Ancora in riscontro alla numerose manifestazioni di apprezzamento per i nostri articoli riguardanti le ricorrenti castronerie evidenziate in diverse pubblicazioni di pseudo-storia templare, vogliamo questa volta offrirvi un piccolo esempio di quanto una maggiore competenza in materia sia determinante per evitare di scrivere idiozie.
Lo spunto ci viene offerto da quello che è da sempre considerato il più celebre dei sigilli templari.
Tralasciando volutamente ogni considerazione sul senso simbolico dei due cavalieri, soffermiamo per ora la nostra attenzione sugli scudi dei militi.
In alcuni dei migliori testi di mitologia templare ci viene rivelato che la simbologia rappresentata sugli scudi stessi non è altro che il “Rays d’Escarboucle”, il “Raggio di Carbonchio”, il cui recondito significato deve necessariamente risultare agganciato all’incorreggibile inclinazione esoterista dei frati-cavalieri.
E’ evidente, però, che i sostenitori di tale teoria non hanno nemmeno avuto l’elementare accortezza di documentarsi.
In araldica, “Raggio di Carbonchio” è il termine utilizzato per indicare la figura formata da una pietra (posta nel centro), da cui si dipartono in genere otto raggi, terminanti il più delle volte con un fiore (giglio).
Ebbene, è mai esistito uno scudo templare di questo tipo?
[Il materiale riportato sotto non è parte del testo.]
(* ===== verification/CacheRestart.v ===== *)
(** A cache file survives a restart: whatever was written to it since it was
    created, [from_file] finds the times, the bitmap and the places that the
    proxy had for it before ([CacheFile]). *)
From S2P Require Import Prelude RustStd Bitmap FileCache HttpLib HttpHeader CacheFile.
From S2P Require HttpCtx.
#[local] Open Scope string_scope.
#[local] Open Scope list_scope.
#[local] Open Scope Z_scope.

(** ** Lines *)

(** No line break inside. *)
Definition clean (v : list Z) : Prop := bytes_index v CRLF = None.
#[export] Instance clean_dec v : Decision (clean v) := _.

Lemma clean_cons a v : clean (a :: v) -> clean v /\ has_prefix CRLF (a :: v) = false.
Proof. unfold clean. cbn [bytes_index]. destruct (has_prefix CRLF (a :: v)) eqn:E; [done|]. by destruct (bytes_index v CRLF). Qed.

(** A byte before a line break does not begin one. *)
Lemma break_first a v t : clean (a :: v) -> has_prefix CRLF (a :: v ++ CRLF ++ t) = false.
Proof. intros [_ H]%clean_cons. destruct v as [|b v]; [|exact H]. cbn. by destruct (13 =? a). Qed.

Lemma index_clean v t : clean v -> bytes_index (v ++ CRLF ++ t) CRLF = Some (length v).
Proof.
  induction v as [|a v IH]; [done|]. intros H. cbn [app bytes_index]. rewrite (break_first a v t H).
  rewrite IH; [done|by apply clean_cons in H as []].
Qed.
#[export] Instance bytes_buf : StreamStreamBuf StreamStreamBytes StreamStreamBytes := {
  remaining := b_size;
  chunk := bytes_chunk;
  chunk_all := bytes_chunk_all;
  advance := bytes_advance;
  chunk_bytes := bytes_chunk_bytes;
  chunk_bytes_all := bytes_chunk_bytes_all;
  split_to := bytes_split_to
}.

(** ** A buffer that is read into *)

Record StreamStreamBuffer := mkBuffer { u_data : list Z; u_size : Z; u_max_size : Z }.

Definition buffer_new (read_buffer_size : Z) : StreamStreamBuffer :=
  mkBuffer (replicate (Z.to_nat read_buffer_size) 0) 0 read_buffer_size.

Definition buffer_chunk_all : stm StreamStreamBuffer (list Z) := fun u => (vslice (u_data u) 0 (u_size u), u).

Definition buffer_chunk (size : Z) : stm StreamStreamBuffer (list Z) :=
  u ← gets id;
  if (size <=? 0) || (u_size u <? size) then lift Panic
  else all ← buffer_chunk_all; lift (vslice all 0 size).

(** [data.advance(cnt)] of the [bytes] crate panics past the end. *)
Definition buffer_advance (cnt : Z) : stm StreamStreamBuffer unit :=
  u ← gets id;
  if (u_size u <? cnt) || (u_size u <=? 0) then lift Panic
  else
    data ← lift (vslice (u_data u) cnt (zlen (u_data u)));
    modify (fun u => mkBuffer data (u_size u - cnt) (wrap64 (u_max_size u - cnt))).

Definition buffer_split_to (size : Z) : stm StreamStreamBuffer StreamStreamBuffer :=
  u ← gets id;
  if (size <=? 0) || (u_size u <=? size) then lift Panic
  else
    l ← lift (vslice (u_data u) 0 size);
    r ← lift (vslice (u_data u) size (zlen (u_data u)));
    _ ← modify (fun u => mkBuffer r (u_size u - size) (wrap64 (u_max_size u - size)));
    mret (mkBuffer l size size).
Lemma rd_take f s n k : 0 <= k <= n -> rd f s k = take (Z.to_nat k) (rd f s n).
Proof.
  intros Hk. replace n with (k + (n - k)) by lia. rewrite rd_split by lia. rewrite ztake_app_l by (rewrite rd_len; lia).
  symmetry. apply ztake_whole. by rewrite rd_len by lia.
Qed.

Lemma rd_drop f s n k : 0 <= k <= n -> rd f (s + k) (n - k) = drop (Z.to_nat k) (rd f s n).
Proof.
  intros Hk. replace (rd f s n) with (rd f s (k + (n - k))) by (f_equal; lia). rewrite rd_split by lia.
  rewrite zdrop_app_r by (rewrite rd_len; lia). rewrite rd_len by lia. by rewrite Z.sub_diag.
Qed.

(** ** Elements *)

Definition file_good (f : StreamStreamFile) : Prop := 0 <= f_seek f /\ 0 <= f_size f /\ f_seek f + f_size f < 2 ^ 64 /\ f_notify f <> None /\
  rd_ok (f_file f) (f_seek f) (f_size f).

Definition data_good (d : StreamStreamWrite) : Prop := match d with WBytes b => bytes_good b | WFile f => file_good f end.
Definition data_view (d : StreamStreamWrite) : list Z :=
  match d with WBytes b => concat (b_datas b) | WFile f => rd (f_file f) (f_seek f) (f_size f) end.

(** An element that has something. *)
Definition write_good (w : StreamStreamCacheWrite) : Prop := data_good (w_data w) /\ 0 < write_remaining w.
Definition write_view (w : StreamStreamCacheWrite) : list Z := data_view (w_data w).
Definition writes_view (ws : list StreamStreamCacheWrite) : list Z := ws ≫= write_view.

#[local] Arguments writes_view : simpl never.

Lemma write_view_len w : data_good (w_data w) -> zlen (write_view w) = write_remaining w.
Proof.
  unfold write_view, write_remaining. destruct (w_data w) as [b|f]; cbn; [by intros []|]. intros (_ & ? & _). by apply rd_len.
Qed.

Lemma writes_view_app ws vs : writes_view (ws ++ vs) = writes_view ws ++ writes_view vs.
Proof. apply bind_app. Qed.

Lemma writes_view_one w : writes_view [w] = write_view w.
Proof. unfold writes_view. cbn. by rewrite app_nil_r. Qed.

Lemma writes_len ws : Forall write_good ws -> zlen (writes_view ws) = zsum (write_remaining <$> ws).
Proof.
  unfold writes_view. induction 1 as [|w ws [Hg _] Hws IH]; [done|]. cbn. rewrite zlen_app, write_view_len by done.
  rewrite IH. done.
Qed.

(** How much of one budget the elements hold. *)
Definition held (c : bool) (ws : list StreamStreamCacheWrite) : Z :=
  zsum ((fun w => if eqb (w_is_cache w) c then write_remaining w else 0) <$> ws).

Lemma held_both c ws vs : held c (ws ++ vs) = held c ws + held c vs.
Proof. unfold held. by rewrite fmap_app, zsum_app. Qed.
Sembrerebbe proprio di no.
Per quale motivo è stato allora riprodotto in quel modo?
La spiegazione più plausibile è che il disegno stilizzato sullo scudo sia in realtà una semplificazione grafica. Un indizio ci viene dall’illustrazione ove è raffigurata la protezione in uso alle forze templari più o meno nel periodo cui si riferisce il famigerato sigillo.
Come si può notare, lo scudo risulta rinforzato da una struttura centrale sferica e da due bande metalliche che intersecano la croce dipinta.
Perchè, dunque, scrivere cretinate?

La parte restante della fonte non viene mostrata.